I get a massage and a facial combo from Shenoa at Essential Massage. She is perhaps one of the most intuitive massage therapists I've ever met, perhaps because she has also been rear ended twice and copes with ongoing neck pain. Her work is intense but necessary for me, painful but in the way that I know will make a difference. And she's lovely, this massage therapist who, by the way, is also a trapeze artist, an aerial fabric performer, a stilt walker. She and friends perform high-flying feats with her boyfriend's band, The Last to Know, and as The Flying Desert Brigade at events, concerts and festivals around the country. Which all just seems so very...Taos.

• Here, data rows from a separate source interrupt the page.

(* ===== verification/JobQueue.v ===== *)
(** * The job queue and its registry (adapters/job_registry.py, asyncio_job_queue.py).

    One value is the whole queue: its lanes with their workers, the registry's
    records in submission order, the requests not yet taken, one replay stream per
    job, and the evictions scheduled. A transition is what the code does between
    two awaits: [handle] maps a label (a submission, a worker taking a job, a
    frame, the end of a run, an eviction firing, a reader attaching or reading, the
    two halves of [stop]) to the queue after it and the exception the code raises,
    or to [None] where the label is not enabled. The engine is the labels' source,
    so a run yields any frames and ends in any way. Job ids come from [uuid4]: a
    submission's id is one that occurs nowhere in the queue. *)

From S2P Require Import BaseResolution.
From S2P Require Import Prelude PyStr Tracker Errors Outcome.

(** ** Settings (config/job_queue.py) *)

Record JobQueueSettings := {
  max_concurrent_runs_per_lane : nat;
  max_depth_per_lane : nat;
  event_buffer_capacity : nat;
}.

(** ** Frames and replay streams *)

(** The frames a run yields, told apart as far as the queue does. *)
Inductive AgentEvent :=
| WorkflowCompleteEvent (outcome : WorkflowOutcome)
| ScopeTerminalEvent (outcome : WorkflowOutcome)
| ErrorEvent (error_kind : string)
| OtherEvent (payload : string).

(** [_JobStream]: the bounded deque, each subscriber's queue, the closed flag. *)
Record JobStream := {
  capacity : nat;
  buffer : list AgentEvent;
  subscribers : pydict nat (list (option AgentEvent));
  stream_closed : bool;
}.

Definition new_stream (capacity : nat) : JobStream :=
  {| capacity := capacity; buffer := []; subscribers := []; stream_closed := false |}.

(** Appending to a [deque(maxlen=...)] drops from the left what does not fit. *)
Definition deque_append {A} (maxlen : nat) (b : list A) (x : A) : list A :=
  drop (S (length b) - maxlen) (b ++ [x]).

Definition put_all (item : option AgentEvent) (subs : pydict nat (list (option AgentEvent))) :
    pydict nat (list (option AgentEvent)) := (λ kq, (kq.1, kq.2 ++ [item])) <$> subs.

(** The stream after a frame, and whether the oldest was evicted for it. *)
Definition stream_publish (s : JobStream) (event : AgentEvent) : JobStream * bool :=
  ({| capacity := capacity s; buffer := deque_append (capacity s) (buffer s) event;
      subscribers := put_all (Some event) (subscribers s); stream_closed := stream_closed s |},
   bool_decide (length (buffer s) = capacity s)).

Definition stream_close (s : JobStream) : JobStream :=
  {| capacity := capacity s; buffer := buffer s; subscribers := put_all None (subscribers s);
     stream_closed := true |}.

Definition discard_buffer (s : JobStream) : JobStream * nat :=
  ({| capacity := capacity s; buffer := []; subscribers := subscribers s;
      stream_closed := stream_closed s |}, length (buffer s)).

(** A reader in [stream()]: what is left of the replay it snapshotted, its queue
    when the stream was open, what it has yielded, and whether it returned. *)
Record reader := {
  replay : list AgentEvent;
  subscription : option nat;
  yielded : list AgentEvent;
  returned : bool;
}.

(** The first [__anext__]: snapshot the buffer, subscribe if the stream is open. *)
Definition stream_open (s : JobStream) (id : nat) : JobStream * reader :=
  if stream_closed s then
    (s, {| replay := buffer s; subscription := None; yielded := []; returned := false |})
  else
    ({| capacity := capacity s; buffer := buffer s; subscribers := subscribers s ++ [(id, [])];
        stream_closed := stream_closed s |},
     {| replay := buffer s; subscription := Some id; yielded := []; returned := false |}).

(** One further [__anext__]; [None] when it waits, or the reader has returned. *)
Definition stream_next (s : JobStream) (r : reader) : option (JobStream * reader) :=
  if returned r then None
  else match replay r with
  | e :: rest => Some (s, {| replay := rest; subscription := subscription r;
                             yielded := yielded r ++ [e]; returned := false |})
  | [] =>
      let finished := {| replay := []; subscription := subscription r;
                         yielded := yielded r; returned := true |} in
      match subscription r with
      | None => Some (s, finished)
      | Some id =>
          match dict_get (subscribers s) id with
          | Some (Some e :: q) =>
              Some ({| capacity := capacity s; buffer := buffer s;
                       subscribers := dict_set (subscribers s) id q;
                       stream_closed := stream_closed s |},
                    {| replay := []; subscription := Some id;
                       yielded := yielded r ++ [e]; returned := false |})
          | Some (None :: _) =>
              Some ({| capacity := capacity s; buffer := buffer s;
                       subscribers := dict_pop (subscribers s) id;
                       stream_closed := stream_closed s |}, finished)
          | _ => None
          end
      end
  end.

(** ** Records (types/domain/job.py) and the registry (adapters/job_registry.py) *)

Inductive JobState := QUEUED | RUNNING | TERMINAL.
#[export] Instance JobState_eq_dec : EqDecision JobState.
Proof. solve_decision. Defined.

Record JobRecord := {
  job_id : string;
  lane : string;
  job_state : JobState;
  queue_position : option nat;
  submitted_at : Z;
  job_scope : option ScopeRef;
  job_outcome : option WorkflowOutcome;
  truncated : bool;
}.

Notation registry := (pydict string JobRecord).

Definition registry_get (records : registry) (id : string) : option JobRecord :=
  dict_get records id.

Definition live_for_scope (records : registry) (scope : ScopeRef) : list JobRecord :=
  filter (λ r, job_scope r = Some scope ∧ job_state r ≠ TERMINAL) (dict_values records).

Definition registry_add (records : registry) (r : JobRecord) : registry :=
  dict_set records (job_id r) r.

Definition amend (records : registry) (id : string) (change : JobRecord → JobRecord) :
    result exn registry :=
  match dict_get records id with
  | Some r => Ok (dict_set records id (change r))
  | None => Err (KeyError id)
  end.

Definition forget (records : registry) (id : string) : registry := dict_pop records id.

Definition registry_open (records : registry) : list JobRecord :=
  filter (λ r, job_state r ≠ TERMINAL) (dict_values records).

(** The copies [amend] makes. *)
Definition set_position (p : option nat) (r : JobRecord) : JobRecord := {|
  job_id := job_id r; lane := lane r; job_state := job_state r; queue_position := p;
  submitted_at := submitted_at r; job_scope := job_scope r; job_outcome := job_outcome r;
  truncated := truncated r |}.
Definition set_running (r : JobRecord) : JobRecord := {|
  job_id := job_id r; lane := lane r; job_state := RUNNING; queue_position := None;
  submitted_at := submitted_at r; job_scope := job_scope r; job_outcome := job_outcome r;
  truncated := truncated r |}.
Definition set_terminal (outcome : option WorkflowOutcome) (r : JobRecord) : JobRecord := {|
  job_id := job_id r; lane := lane r; job_state := TERMINAL; queue_position := None;
  submitted_at := submitted_at r; job_scope := job_scope r; job_outcome := outcome;
  truncated := truncated r |}.
Definition set_truncated (r : JobRecord) : JobRecord := {|
  job_id := job_id r; lane := lane r; job_state := job_state r;
  queue_position := queue_position r; submitted_at := submitted_at r;
  job_scope := job_scope r; job_outcome := job_outcome r; truncated := true |}.

(** ** The queue *)

(** Where a worker task stands. [Reporting] is the error path between the log and
    the error frame, [Finishing] the point before [_finish], [Closing] the point
    after it, before the evictions are scheduled. [Died] is a task that ended with a
    [CancelledError] its engine raised: no one takes its place. *)
Inductive worker :=
| Idle
| Running (job : string) (outcome : option WorkflowOutcome)
| Reporting (job : string) (event : AgentEvent) (outcome : WorkflowOutcome)
| Finishing (job : string) (outcome : option WorkflowOutcome)
| Closing (job : string)
| Died (job : string)
| Cancelled (job : option string).

Record Lane := { lane_queue : list string; pending : list string; workers : list worker }.

Inductive eviction := DropBuffer (job : string) | DropRecord (job : string).
#[export] Instance eviction_eq_dec : EqDecision eviction.
Proof. solve_decision. Defined.
Definition evicted (e : eviction) : string :=
  match e with DropBuffer j | DropRecord j => j end.


(** types/domain/session.py *)
Inductive PermissionMode := INTERACTIVE | ACCEPT_EDITS | PLAN | UNATTENDED.
Inductive ToolPreset := EVALUATION | DELEGATED_EVALUATION | AUTHORING | IMPLEMENTATION.
Definition AllowedTools : Type := ToolPreset + list string.

(** types/domain/workflow.py; the queue itself reads its scope alone. *)
Record WorkflowSubmission := {
  prompt : string;
  submission_issue_key : option string;
  submission_repo_path : option string;
  submission_repo_url : option string;
  base_spec : BaseSpec;
  implied_base : option BaseSpec;
  submission_scope : option ScopeRef;
  permission_mode : PermissionMode;
  allowed_tools : AllowedTools;
}.

Record JobQueue := {
  lanes : gmap string Lane;
  records : registry;
  requests : gmap string WorkflowSubmission;
  streams : gmap string JobStream;
  evictions : list eviction;
  accepting : bool;
}.

Definition set_lane (q : JobQueue) (name : string) (l : Lane) : JobQueue := {|
  lanes := <[name := l]> (lanes q); records := records q; requests := requests q;
  streams := streams q; evictions := evictions q; accepting := accepting q |}.
Definition set_records (q : JobQueue) (rs : registry) : JobQueue := {|
  lanes := lanes q; records := rs; requests := requests q;
  streams := streams q; evictions := evictions q; accepting := accepting q |}.
Definition set_stream (q : JobQueue) (id : string) (s : JobStream) : JobQueue := {|
  lanes := lanes q; records := records q; requests := requests q;
  streams := <[id := s]> (streams q); evictions := evictions q; accepting := accepting q |}.
Definition set_evictions (q : JobQueue) (es : list eviction) : JobQueue := {|
  lanes := lanes q; records := records q; requests := requests q;
  streams := streams q; evictions := es; accepting := accepting q |}.

Section ops.
Context (cfg : JobQueueSettings).

Definition new_lane : Lane := {|
  lane_queue := []; pending := [];
  workers := replicate (max_concurrent_runs_per_lane cfg) Idle |}.

Definition _ensure_lane (q : JobQueue) (name : string) : JobQueue * Lane :=
  match lanes q !! name with
  | Some l => (q, l)
  | None => (set_lane q name new_lane, new_lane)
  end.

(** [asyncio.Queue.full]: a [maxsize] of zero never is. *)
Definition queue_full (l : Lane) : bool :=
  (0 <? max_depth_per_lane cfg) && (max_depth_per_lane cfg <=? length (lane_queue l)).

(** Up to the log line: the queue after it, and the refusal or the record. *)
Definition submit (q : JobQueue) (name : string) (request : WorkflowSubmission)
    (id : string) (now : Z) : JobQueue * result exn JobRecord :=
  if negb (accepting q) then (q, Err (QueueFullError name None))
  else
    let '(q, runtime) := _ensure_lane q name in
    let record := {|
      job_id := id; lane := name; job_state := QUEUED;
      queue_position := Some (length (pending runtime) + 1); submitted_at := now;
      job_scope := submission_scope request; job_outcome := None; truncated := false |} in
    if queue_full runtime then
      (q, Err (QueueFullError name (Some (max_depth_per_lane cfg))))
    else
      ({| lanes := <[name := {| lane_queue := lane_queue runtime ++ [id];
                                pending := pending runtime ++ [id];
                                workers := workers runtime |}]> (lanes q);
          records := registry_add (records q) record;
          requests := <[id := request]> (requests q);
          streams := <[id := new_stream (event_buffer_capacity cfg)]> (streams q);
          evictions := evictions q; accepting := accepting q |}, Ok record).

(** [list.remove]: the first occurrence; the caller tested membership. *)
Fixpoint remove_first (x : string) (l : list string) : list string :=
  match l with
  | [] => []
  | y :: l => if decide (y = x) then l else y :: remove_first x l
  end.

Afterwards, Chris picks me up in my hazy, foggy, daze all heady and great-smelling with essential oils. We need lunch and, keepin' it Southwestern-real, opt for a suggestion from the guide book we picked up that morning. The massage place is a stone's throw from the Guadalajara Grill, recommended as a pick for good ol' fashioned Mexican. The fish tacos are, quite frankly, pretty mediocre and the barbacoa beef on Chris' tacos are disappointing, almost no flavor. Wouldn't put this one on the list of recommendations and, by the time we're through, my tummy is suggesting we hold off on the Southwestern food for a meal or two.
It's back to the casita after that for a mid-afternoon soak in the tub. While I'm not the world's biggest hot tub fan -- the chlorine smell alone is off-putting -- I can't deny the physical benefits of being able to dip in whenever the mood strikes and soak away a half hour. While we're in the tub, a couple of magpies emerge from their giant nest in a nearby tree. One comes to sit on a telephone line in front of the house, its belly a magnificent white, and sings to us.
It's nothing but relaxing and dozing for us for the rest of the afternoon. That evening, we head out for something distinctly non-Southwestern and are pleased as punch with the pies offered up at Taos Pizza Out Back. Again, it's another little charmer of a restaurant fashioned out of a rickety shack, painted warmly and decorated in that sparse Southwestern style. The staff's a little dopey, but the pie with its whole wheat crust and fresh ingredients certainly earns its word-of-mouth reputation as being pretty super.
I didn't remember until I was on my way home tonight that Julia Roberts lives in Taos and now, quite frankly, I am completely pissed off that I haven't seen here. I would think she would make an effort to welcome us or something. Not even a card or a note. Nice.